Gerade in Jena gibt es einige Lokale, die intensiv Videoüberwachung einsetzen. Insbesondere wird immer wieder das Gatto Bello genannt. Das wurde Anfang 2007 in dieser Sache verklagt (Beitrag bei Monoteque, Beitrag bei Restaurant-Kritik). Leider konnte ich nicht rausfinden, was dabei rauskam. Falls jemand näheres weiß, würde ich mich über einen Kommentar freuen. Aber auch weitere Restaurants und Kneipen setzen derartige Maßnahmen ein. Vielleicht werde ich die betreffenden Örtlichkeiten mal auf das Urteil hinweisen. Mit etwas Glück gibt es dann ein paar Kameras in Jena weniger. ;-)

via Daten-Speicherung.de

Foto von Cristiano Betta

Die Bombe vor dem Justizministerium

Videoüberwachung schützt uns vor Straftaten!

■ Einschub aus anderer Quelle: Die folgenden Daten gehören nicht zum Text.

Definition find_vdir (dirs : list ramfs_vdir) (name : list Z) : option Z :=
  find_first (fun i => d_used dirs.[i] && str_equals (d_name dirs.[i]) name) (Z.to_nat RAMFS_MAX_DIRS) 0.

(** * Enumeration *)

(** The scan of the flat names: the entry at [index] of those that [stem]
    selects, or how many there are. *)
Fixpoint scan_names (s : fs) (stem : list Z -> option (list Z)) (fuel : nat) (i found index : Z) : list Z + Z :=
  match fuel with
  | O => inr found
  | S fuel' =>
      match fs_name_at s i with
      | None => inr found
      | Some e =>
          match stem e with
          | None => scan_names s stem fuel' (i + 1) found index
          | Some t => if found =? index then inl t else scan_names s stem fuel' (i + 1) (found + 1) index
          end
      end
  end.

Definition scan_fuel (s : fs) : nat := S (length (files s) + 32).

Fixpoint scan_vdirs (dirs : list ramfs_vdir) (stem : list Z -> option (list Z)) (n : nat) (i found index : Z)
    : option (list Z) :=
  match n with
  | O => None
  | S n' =>
      if negb (d_used dirs.[i]) then scan_vdirs dirs stem n' (i + 1) found index
      else
        match stem (d_name dirs.[i]) with
        | None => scan_vdirs dirs stem n' (i + 1) found index
        | Some t => if found =? index then Some t else scan_vdirs dirs stem n' (i + 1) (found + 1) index
        end
  end.

(** The part of a name below a prefix, and a name of the root. *)
Definition child_stem (prefix name : list Z) : option (list Z) :=
  if negb (name_has_prefix name prefix) then None
  else
    let stem := drop (length prefix + 1) name in
    if name_has_slash stem then None else Some stem.

Definition root_stem (name : list Z) : option (list Z) := if name_has_slash name then None else Some name.

Section ramfs.
Context {H : Type} `{KAllocator H}.
Implicit Types st : store H.

Definition get_node st (p : Z) : vfs_node := nodes st !!! p.

Definition kmalloc_node (n : vfs_node) st : store H * Z :=
  let '(h, p) := ka_malloc (heap st) sizeof_vfs_node in
  let st := st <| heap := h |> in
  if p =? 0 then (st, 0) else (st <| nodes := <[p := n]> (nodes st) |>, p).

Definition free_node (p : Z) st : store H :=
  st <| heap := kfree p (heap st) |> <| nodes := delete p (nodes st) |>.

Definition make_file_node (key : list Z) st : store H * Z :=
  kmalloc_node (VfsNode (bounded VFS_NAME_MAX key) (Z.lor VFS_FLAG_FILE VFS_FLAG_DYNAMIC)
    (fs_size (flat st) key) 0 0 OpsRamfsFile 0) st.

Definition make_vdir_node (slot : Z) st : store H * Z :=
  kmalloc_node (VfsNode (bounded VFS_NAME_MAX (d_name (vdirs st).[slot])) (Z.lor VFS_FLAG_DIR VFS_FLAG_DYNAMIC)
    0 0 (slot + 1) OpsRamfsVdir 0) st.

(** The prefix a directory node points at. *)
Definition node_prefix st (n : vfs_node) : list Z := d_name (vdirs st).[n_impl n - 1].

(** * Files *)

(** The result and the bytes stored in the buffer. *)
Definition ramfs_file_read (n : vfs_node) (offset size : Z) st : store H * Z * list Z :=
  let total := fs_size (flat st) (n_name n) in
  if (total =? 0) || (total <=? offset) then (st, 0, [])
  else
    let to_read := if size <? total - offset then size else total - offset in
    if offset =? 0 then
      let '(r, bytes) := fs_read_bytes (flat st) (n_name n) to_read in (st, r, bytes)
    else
      let '(h, tmp) := ka_malloc (heap st) total in
      if tmp =? 0 then (st <| heap := h |>, -1, [])
      else
        let '(got, bytes) := fs_read_bytes (flat st) (n_name n) total in
        let st := st <| heap := kfree tmp h |> in
        if (got <? 0) || (got <=? offset) then (st, if got <? 0 then -1 else 0, [])
        else
          let available := got - offset in
          let to_read := if available <? to_read then available else to_read in
          (st, s32 to_read, slice bytes offset to_read).

Definition ramfs_file_write (p offset size : Z) (buf : list Z) st : store H * Z :=
  let n := get_node st p in
  let '(h, f, result) := fs_write (n_name n) (Some buf) size (0 <? offset) (flat st) (heap st) in
  let st := st <| heap := h |> <| flat := f |> in
  if 0 <=? result then
    (st <| nodes := <[p := get_node st p <| n_size := fs_size f (n_name n) |>]> (nodes st) |>, result)
  else (st, result).

(** * Directories below the root *)

Definition ramfs_vdir_readdir (n : vfs_node) (index name_max : Z) st : option (list Z) :=
  let stem := child_stem (node_prefix st n) in
  bounded name_max <$>
    match scan_names (flat st) stem (scan_fuel (flat st)) 0 0 index with
    | inl t => Some t
    | inr found => scan_vdirs (vdirs st) stem (Z.to_nat RAMFS_MAX_DIRS) 0 found index
    end.

Definition ramfs_vdir_finddir (n : vfs_node) (name : list Z) st : store H * Z :=
  let key := build_key (node_prefix st n) name VFS_PATH_MAX in
  match find_vdir (vdirs st) key with
  | Some i => make_vdir_node i st
  | None => if negb (fs_exists (flat st) key) then (st, 0) else make_file_node key st
  end.

(** A directory of the given name, unless the table has it already. *)
Definition add_vdir (name : list Z) st : store H * Z :=
  match find_vdir (vdirs st) name with
  | Some i => make_vdir_node i st
  | None =>
      match find_first (fun i => negb (d_used (vdirs st).[i])) (Z.to_nat RAMFS_MAX_DIRS) 0 with
      | None => (st, 0)
      | Some slot =>
          make_vdir_node slot
            (st <| vdirs := (vdirs st).[slot <- VDir true (bounded VFS_NAME_MAX name)] |>)
      end
  end.

Definition add_file (key : list Z) st : store H * Z :=
  let '(h, f, r) := fs_write key None 0 false (flat st) (heap st) in
  let st := st <| heap := h |> <| flat := f |> in
  if r <? 0 then (st, 0) else make_file_node key st.

Definition ramfs_vdir_create (n : vfs_node) (name : list Z) (flags : Z) st : store H * Z :=
  let key := build_key (node_prefix st n) name VFS_PATH_MAX in
  if has_flag flags VFS_FLAG_DIR then add_vdir key st else add_file key st.

Definition drop_vdir (i : Z) st : store H :=
  st <| vdirs := (vdirs st).[i <- VDir false (d_name (vdirs st).[i])] |>.

Definition delete_flat (key : list Z) st : store H * Z :=
  let '(h, f, r) := fs_delete key (flat st) (heap st) in (st <| heap := h |> <| flat := f |>, r).

Definition ramfs_vdir_unlink (n : vfs_node) (name : list Z) st : store H * Z :=
  let key := build_key (node_prefix st n) name VFS_PATH_MAX in
  match find_vdir (vdirs st) key with
  | Some i => (drop_vdir i st, 0)
  | None => delete_flat key st
  end.

(** * The root *)

Definition ramfs_dir_readdir (index name_max : Z) st : option (list Z) :=
  bounded name_max <$>
    match scan_names (flat st) root_stem (scan_fuel (flat st)) 0 0 index with
    | inl t => Some t
    | inr flat_idx => scan_vdirs (vdirs st) root_stem (Z.to_nat RAMFS_MAX_DIRS) 0 0 (index - flat_idx)
    end.

Definition ramfs_dir_finddir (name : list Z) st : store H * Z :=
  if fs_exists (flat st) name then make_file_node name st
  else
    match find_vdir (vdirs st) name with
    | Some i => make_vdir_node i st
    | None => (st, 0)
    end.
Lemma marked_set_bits s f byte free g :
  frame_is_marked (set_bits s (f / 8) byte free) g
  = if decide (f / 8 = g / 8) then Z.testbit byte (g mod 8) else frame_is_marked s g.
Proof.
  rewrite !frame_is_marked_testbit. unfold set_bits; simpl. rewrite sget_sset.
  by case_decide.
Qed.

(** The bitmap update sets exactly the bit of the frame. *)
Lemma marked_mark_frame s f used g :
  0 <= f < total_frames s -> total_frames s <= PHYSMEM_MAX_FRAMES ->
  frame_is_marked (mark_frame s f used) g
  = if decide (f = g) then used else frame_is_marked s g.
Proof.
  intros Hf Ht. unfold mark_frame. rewrite mask_pow2.
  case_if; [exfalso; zlia|].
  assert (0 <= g mod 8 < 8) by zlia.
  destruct used; case_if;
    try (case_decide; subst; congruence);
    rewrite marked_set_bits, ?frame_is_marked_testbit;
    repeat case_decide; subst; try congruence;
    rewrite ?testbit_set, ?testbit_clear by done;
    try (rewrite bool_decide_eq_true_2 by done; by rewrite ?orb_true_r, ?andb_false_r).
  - rewrite bool_decide_eq_false_2 by (intros ?; eauto using same_cell).
    rewrite orb_false_r. congruence.
  - rewrite bool_decide_eq_false_2 by (intros ?; eauto using same_cell).
    rewrite andb_true_r. congruence.
Qed.

Lemma mark_frame_out s f used : total_frames s <= f -> mark_frame s f used = s.
Proof. intros. unfold mark_frame. case_if; [done|]. exfalso; lia. Qed.

Lemma mark_frame_fields s f used :
  total_frames (mark_frame s f used) = total_frames s /\
  frame_refcount (mark_frame s f used) = frame_refcount s /\
  highest_address (mark_frame s f used) = highest_address s.
Proof. unfold mark_frame. repeat case_if; split_and!; reflexivity. Qed.

Lemma mark_frame_same s f :
  frame_is_marked s f = true -> mark_frame s f true = s.
Proof. intros H. unfold mark_frame. rewrite H. by case_if. Qed.

Lemma nfree_ext P Q n :
  (forall f, 0 <= f < Z.of_nat n -> P f = Q f) -> nfree P n = nfree Q n.
Proof.
  induction n as [|n IH]; intros H; simpl; [done|].
  rewrite IH, H; [done|lia|]. intros. apply H. lia.
Qed.

(** Changing one frame changes the count by that frame only. *)
Lemma nfree_update P Q n f :
  0 <= f < Z.of_nat n -> (forall g, 0 <= g < Z.of_nat n -> g <> f -> Q g = P g) ->
  nfree Q n = nfree P n + (if Q f then 0 else 1) - (if P f then 0 else 1).
Proof.
  induction n as [|n IH]; intros Hf Heq; [lia|]; cbn [nfree].
  destruct (decide (f = Z.of_nat n)) as [->|].
  - rewrite (nfree_ext Q P) by (intros; apply Heq; lia). lia.
  - rewrite IH, (Heq (Z.of_nat n)); [lia| lia | lia | lia |].
    intros. apply Heq; lia.
Qed.

Lemma nfree_bound P n : 0 <= nfree P n <= Z.of_nat n.
Proof. induction n; simpl; [lia|]. destruct (P _); lia. Qed.

Lemma nfree_pos P n f : 0 <= f < Z.of_nat n -> P f = false -> 0 < nfree P n.
Proof.
  induction n as [|n IH]; intros Hf HP; [lia|]; simpl.
  pose proof (nfree_bound P n). destruct (decide (f = Z.of_nat n)) as [->|].
  - rewrite HP. lia.
  - specialize (IH ltac:(lia) HP). destruct (P (Z.of_nat n)); lia.
Qed.

Lemma nfree_zero P n : nfree P n = 0 <-> forall f, 0 <= f < Z.of_nat n -> P f = true.
Proof.
  split.
  - intros H0 f Hf. destruct (P f) eqn:E; [done|]. pose proof (nfree_pos P n f Hf E). lia.
  - induction n as [|n IH]; intros Hall; [done|]; simpl.
    rewrite IH, Hall; [done|lia|]. intros. apply Hall. lia.
Qed.

(** The counter follows the bitmap: the part of [wf] that every bitmap update
    keeps, whatever the reference counts are. *)
Definition counted (s : physmem) : Prop :=
  0 <= total_frames s <= PHYSMEM_MAX_FRAMES /\
  free_frames s = nfree (frame_is_marked s) (Z.to_nat (total_frames s)).

Lemma mark_frame_counted s f used :
  0 <= f -> counted s -> counted (mark_frame s f used).
Proof.
  intros Hf [Ht Hc]. destruct (decide (total_frames s <= f)) as [Ho|Hi].
  { rewrite mark_frame_out by done. done. }
  destruct (mark_frame_fields s f used) as (E & _ & _).
  split; rewrite E; [done|].
  set (n := Z.to_nat (total_frames s)) in *.
  pose proof (nfree_update (frame_is_marked s) (frame_is_marked (mark_frame s f used)) n f)
    as Hu.
  rewrite Hu; [|lia|]; clear Hu.
  2: { intros g Hg Hne. rewrite marked_mark_frame by lia. by case_decide. }
  rewrite marked_mark_frame by lia. rewrite decide_True by done.
  pose proof (nfree_bound (frame_is_marked s) n). unfold PHYSMEM_MAX_FRAMES in *.
  unfold mark_frame, PHYSMEM_MAX_FRAMES. case_if; [exfalso; lia|].
  destruct used, (frame_is_marked s f) eqn:Em; simpl; try lia.
  - pose proof (nfree_pos _ n f ltac:(lia) Em). case_if; lia.
  - rewrite u32_small; lia.
Qed.

(** Same allocator except for the bitmap and its counter. *)
Definition same_tables (s t : physmem) : Prop :=
  total_frames t = total_frames s /\ frame_refcount t = frame_refcount s /\
  highest_address t = highest_address s.

Lemma mark_frames_spec s a b used :
  0 <= a -> b <= total_frames s -> total_frames s <= PHYSMEM_MAX_FRAMES ->
  same_tables s (mark_frames s a b used) /\
  (forall g, frame_is_marked (mark_frames s a b used) g
     = if decide (a <= g < b) then used else frame_is_marked s g) /\
  (counted s -> counted (mark_frames s a b used)).
Proof.
  intros Ha Hb Ht.
  pose (I := fun j t => same_tables s t /\
    (forall g, frame_is_marked t g = if decide (a <= g < j) then used else frame_is_marked s g) /\
    (counted s -> counted t)).
  destruct (decide (b <= a)) as [Hle|Hgt].
  - unfold mark_frames. replace (Z.to_nat (b - a)) with O by lia. simpl.
    split_and!; [done| |done]. intros g. rewrite decide_False by lia. done.
  - enough (I (a + Z.of_nat (Z.to_nat (b - a))) (mark_frames s a b used)) as HI.
    { replace (a + Z.of_nat (Z.to_nat (b - a))) with b in HI by lia. exact HI. }
    unfold mark_frames. apply (for_loop_ind I); unfold I.
    + split_and!; [done| |done]. intros g. rewrite decide_False by lia. done.
    + intros j t Hj ((E1 & E2 & E3) & Hm & Hc).
      destruct (mark_frame_fields t j used) as (F1 & F2 & F3). split_and!.
      * unfold same_tables. rewrite F1, F2, F3. done.
      * intros g. rewrite marked_mark_frame by lia. rewrite Hm.
        repeat case_decide; try done; lia.
      * intros. apply mark_frame_counted; [lia | auto].
Qed.

(** The frames a byte range touches, clipped to the managed frames. *)
Definition range_first (start : Z) : Z := start / 4096.
Definition range_last (s : physmem) (start length : Z) : Z :=
  Z.min (total_frames s) (u32 (u32 (start + length) + 4095) / 4096).

Lemma mark_range_frames s start length used :
  0 <= start < 4294967296 -> length <> 0 ->
  mark_range s start length used
  = mark_frames s (range_first start) (range_last s start length) used.
Proof.
  intros Hs Hl. unfold mark_range. rewrite align_down_frame, align_up_frame by done.
  case_if; [done|]. unfold range_first, range_last, PHYSMEM_FRAME_SIZE.
  rewrite !(Z.mul_comm 4096), !Z.div_mul by lia. f_equal. case_if; lia.
Qed.

Lemma mark_range_spec s start length used :
  0 <= start < 4294967296 -> length <> 0 -> total_frames s <= PHYSMEM_MAX_FRAMES ->
  same_tables s (mark_range s start length used) /\
  (forall g, frame_is_marked (mark_range s start length used) g
     = if decide (range_first start <= g < range_last s start length)
       then used else frame_is_marked s g) /\
  (counted s -> counted (mark_range s start length used)).
Proof.
  intros Hs Hl Ht. rewrite mark_range_frames by done.
  apply mark_frames_spec; unfold range_first, range_last; [zlia | lia | done].
Qed.

Lemma wf_counted s : wf s -> counted s.
Proof. intros [? ? _ _ _]. split; [lia|done]. Qed.

(** Rebuilding [wf] after an update of bitmap and reference counts. *)
Lemma wf_intro s t :
  wf s -> counted t -> total_frames t = total_frames s ->
  (forall f, 0 <= sget (frame_refcount t) f <= 255) ->
  (forall f, 0 <= f < total_frames s -> 0 < sget (frame_refcount t) f ->
     frame_is_marked t f = true) ->
  (forall f, 0 <= f < LOW_FRAMES -> f < total_frames s -> frame_is_marked t f = true) ->
  wf t.
Proof.
  intros Hs [_ Hc] E Hrc Hm Hl. pose proof (wf_total _ Hs).
  constructor; try done; rewrite E; auto.
Qed.
(** The statics of [paging.c], the frame allocator and physical memory. *)
Record paging := Paging {
  frames : physmem; words : sarr Z;
  early_pd_next : Z; early_pdpt_used : bool;
  kernel_pml4 : Z; current_pml4 : Z; paging_enabled : bool; paging_bytes_mapped : Z;
  kernel_pdpt : Z; kernel_pd0 : Z;
  tlb : list tlb_op }.

(** Addresses of the tables reserved by the boot code. *)
Class BootTables := { boot_pml4 : Z; early_extra_pds : Z; early_extra_pdpt : Z }.

Definition set_frames (s : paging) (f : physmem) : paging :=
  Paging f (words s) (early_pd_next s) (early_pdpt_used s) (kernel_pml4 s) (current_pml4 s)
    (paging_enabled s) (paging_bytes_mapped s) (kernel_pdpt s) (kernel_pd0 s) (tlb s).
Definition set_words (s : paging) (w : sarr Z) : paging :=
  Paging (frames s) w (early_pd_next s) (early_pdpt_used s) (kernel_pml4 s) (current_pml4 s)
    (paging_enabled s) (paging_bytes_mapped s) (kernel_pdpt s) (kernel_pd0 s) (tlb s).
Definition set_early (s : paging) (n : Z) (used : bool) : paging :=
  Paging (frames s) (words s) n used (kernel_pml4 s) (current_pml4 s)
    (paging_enabled s) (paging_bytes_mapped s) (kernel_pdpt s) (kernel_pd0 s) (tlb s).
Definition set_tlb (s : paging) (l : list tlb_op) : paging :=
  Paging (frames s) (words s) (early_pd_next s) (early_pdpt_used s) (kernel_pml4 s)
    (current_pml4 s) (paging_enabled s) (paging_bytes_mapped s) (kernel_pdpt s) (kernel_pd0 s) l.
Definition set_current (s : paging) (p : Z) : paging :=
  Paging (frames s) (words s) (early_pd_next s) (early_pdpt_used s) (kernel_pml4 s) p
    (paging_enabled s) (paging_bytes_mapped s) (kernel_pdpt s) (kernel_pd0 s)
    (tlb s ++ [LoadCr3 p]).

(** [table[index]] *)
Definition rd (s : paging) (table index : Z) : Z := sget (words s) (table + 8 * index).
Definition wr (s : paging) (table index v : Z) : paging :=
  set_words s (sset (words s) (table + 8 * index) v).

Definition alloc (s : paging) : paging * Z :=
  let '(f, a) := physmem_alloc_frame (frames s) in (set_frames s f, a).
Definition free (s : paging) (a : Z) : paging :=
  set_frames s (physmem_free_frame (frames s) (u32 a)).

Definition bit (e flag : Z) : bool := negb (Z.land e flag =? 0).

Definition paging_invalidate_page (s : paging) (address : Z) : paging :=
  set_tlb s (tlb s ++ [Invlpg address]).

Definition align_down64 (value alignment : Z) : Z :=
  Z.land value (u64 (Z.lnot (alignment - 1))).

Definition phys_to_virt (phys : Z) : Z := Z.land phys PG_ADDR_MASK.

Definition entry_subtable (entry : Z) : Z :=
  if negb (bit entry PG_PRESENT) then 0 else phys_to_virt entry.

(** [for (i = 0; i < 512; i++) table[i] = v] and [dst[i] = src[i]] *)
Definition fill_table (s : paging) (table v : Z) : paging :=
  for_loop (fun i t => wr t table i v) 512 0 s.
Definition copy_table (s : paging) (dst src : Z) : paging :=
  for_loop (fun i t => wr t dst i (rd t src i)) 512 0 s.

So oder so ähnlich wird immer wieder die Formel von Sicherheitspolitikern heruntergebetet. Nun haben sich ein paar Aktivisten der Ortsgruppe Hannover des AK Vorrat mal an einen praktischen Test gemacht. Sie legten im Rahmen einer Kunstaktion vor dem Justiz-, dem Sozialministerium sowie vor dem Landtag eine Bombe und warteten, wann diese entfernt wird. Wie man sich unschwer denken kann, mussten die Aktivisten ihr “explosives Kunstwerk” nach einiger Zeit unverrichteter Dinge mit nach Hause nehmen. Niemand kam und schaute wenigstens nach dem guten Stück.

Ein Video der Aktion ist an zwei Stellen verfügbar.

Auch in Jena tut sich was: Noch vor einem Monat berichtete ich über den Abbau einer Kamera. So staunte ich gestern nicht schlecht, sie mich bei einem Spaziergang durch die Stadt wieder anlächelte. Es wird wohl Zeit, wirklich etwas dagegen zu tun.

Ihre Kriminalpolizei bittet um Mithilfe

Gestern wollte ich hier noch ein Posting verfassen, dass mit den Worten: Hoffentlich klingelt morgen früh nicht die Polizei an meiner Tür und kommt zur Durchsuchung. enden sollte. Aber es klingelte niemand und ich konnte in Ruhe mein Brötchen zum Morgen genießen. Was war passiert?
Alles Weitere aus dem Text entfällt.